Building a view from a different source (not Database)

Events happening in the community are now at Drupal community events on www.drupal.org.
drunken monkey's picture

Hi, everyone!

I'm doing a GSoC project to improve the apachesolr module (See here for details). Core of the project is to find a way to create a view showing results from a Solr search query. And this is where I could use some ideas from people more experienced with Views than me.

As you know, Views dynamically builds an SQL query which returns the objects to display. But since the Solr search data is not in the database, and also has no SQL interface, Views can't be easily used to display objects from this or similar sources.

I've already found (and published, see apachesolr HEAD) one workaround: a filter which inserts Solr's search results as a "WHERE node.nide IN (...)" into the Views query.
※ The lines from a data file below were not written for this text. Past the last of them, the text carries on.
(** ** Field values *)

(** A field value once interned survives the wire at every id width, byte
    order being id order; a value never interned panics instead of encoding, and
    a wrong width panics instead of decoding. *)
Theorem Vocab_wire w n i j b :
  (w <= 16)%nat -> 0 <= i < 256 ^ Z.of_nat w -> 0 <= j < 256 ^ Z.of_nat w ->
  Vocab_to_wire w (Vocab_set_id (Vocab_of n) i) = Ok (be_bytes w i) /\
  Vocab_from_wire w (be_bytes w i) = Ok (Vocab_from_id i) /\
  Vocab_eq (Vocab_set_name (Vocab_from_id i) n) (Vocab_of n) = true /\
  Vocab_eq (Vocab_from_id i) (Vocab_of n) = false /\
  (be_bytes w i ≺ be_bytes w j <-> i < j) /\
  Vocab_to_wire w (Vocab_of n) = Panic /\
  (length b <> w -> Vocab_from_wire w b = Panic).
Proof.
  intros Hw Hi Hj. split; [|split; [|split; [|split; [|split; [|split]]]]].
  - unfold Vocab_to_wire, Vocab_wire16, be16. cbn [id Vocab_set_id mbind outcome_bind].
    replace (16 - Z.of_nat w) with (zlen (replicate (16 - w) 0)) by (unfold zlen; rewrite length_replicate; lia).
    by rewrite slice_all_from.
  - unfold Vocab_from_wire. rewrite be_bytes_length, bool_decide_true by done. simpl.
    by rewrite from_be_to_be.
  - unfold Vocab_eq, Vocab_set_name. simpl. by rewrite bool_decide_true.
  - done.
  - unfold bytes_lt. rewrite lex_compare_be_bytes by done. apply Z.compare_lt_iff.
  - done.
  - intros N. unfold Vocab_from_wire. by rewrite bool_decide_false.
Qed.

(** Narrowing a [u64] back into a width answers the id exactly when it fits. *)
Lemma vocab_id_narrows w v :
  (w <= 16)%nat -> 0 <= v < 2 ^ 64 ->
  vocab_id_from_u64 w v = Ok (if v <? 256 ^ Z.of_nat w then Some v else None).
Proof.
  intros Hw Hv. unfold vocab_id_from_u64. set (img := replicate 8 0 ++ be_bytes 8 v).
  assert (length img = 16%nat) as L by done.
  assert (be_val img = v) as V by (unfold img; rewrite be_val_app; change (be_val (replicate 8 0)) with 0; by apply be_val_be_bytes_small).
  assert (bytes_ok img) as B.
  { apply Forall_app. split; [|apply be_bytes_ok]. apply Forall_replicate. unfold byte_ok. lia. }
  clearbody img. rewrite <- (take_drop (16 - w) img) in V, B |- *.
  set (hd := take (16 - w) img) in *. set (tl := drop (16 - w) img) in *.
  assert (length hd = (16 - w)%nat) as Lh by (unfold hd; rewrite length_take; lia).
  assert (length tl = w) as Lt by (unfold tl; rewrite length_drop; lia).
  apply Forall_app in B as [Bh Bt]. pose proof (be_val_bound tl Bt) as Rt. rewrite be_val_app in V.
  assert (zlen tl = Z.of_nat w) as Zt by (unfold zlen; lia). rewrite Zt in V, Rt.
  assert (16 - Z.of_nat w = zlen hd) as -> by (unfold zlen; lia).
  assert (16 = zlen (hd ++ tl)) as -> by (unfold zlen; rewrite length_app; lia).
  rewrite slice_0_app, slice_all_from. cbn [or_panic mbind outcome_bind].
  rewrite existsb_nonzero by done. unfold from_be. rewrite decide_True by done.
  pose proof (be_val_bound hd Bh). destruct (Z.eqb_spec (be_val hd) 0) as [E|E]; cbn [negb].
  - rewrite E in V. rewrite (proj2 (Z.ltb_lt _ _)) by lia. do 2 f_equal. lia.
  - rewrite (proj2 (Z.ltb_ge _ _)) by nia. done.
Qed.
It should also be possible to change this to an argument, so it does not only work on the Solr search results page but also as an independent page, executing the query itself.
This approach still has some drawbacks:

  • The Views query as well as the Solr search have to be executed, decreasing performance.
  • In the current state, adding additional filters to the view decreases the number of results displayed, since the apachesolr filter filters out exactly ten results (the actual number is configurable). It might even show no results at all, when there really would be some.
    Currently, a workaround is to set the number of results displayed by Solr to a higher number than that of the view, but to completely remedy this one would have to use a Solr search without result limit, further dropping performance.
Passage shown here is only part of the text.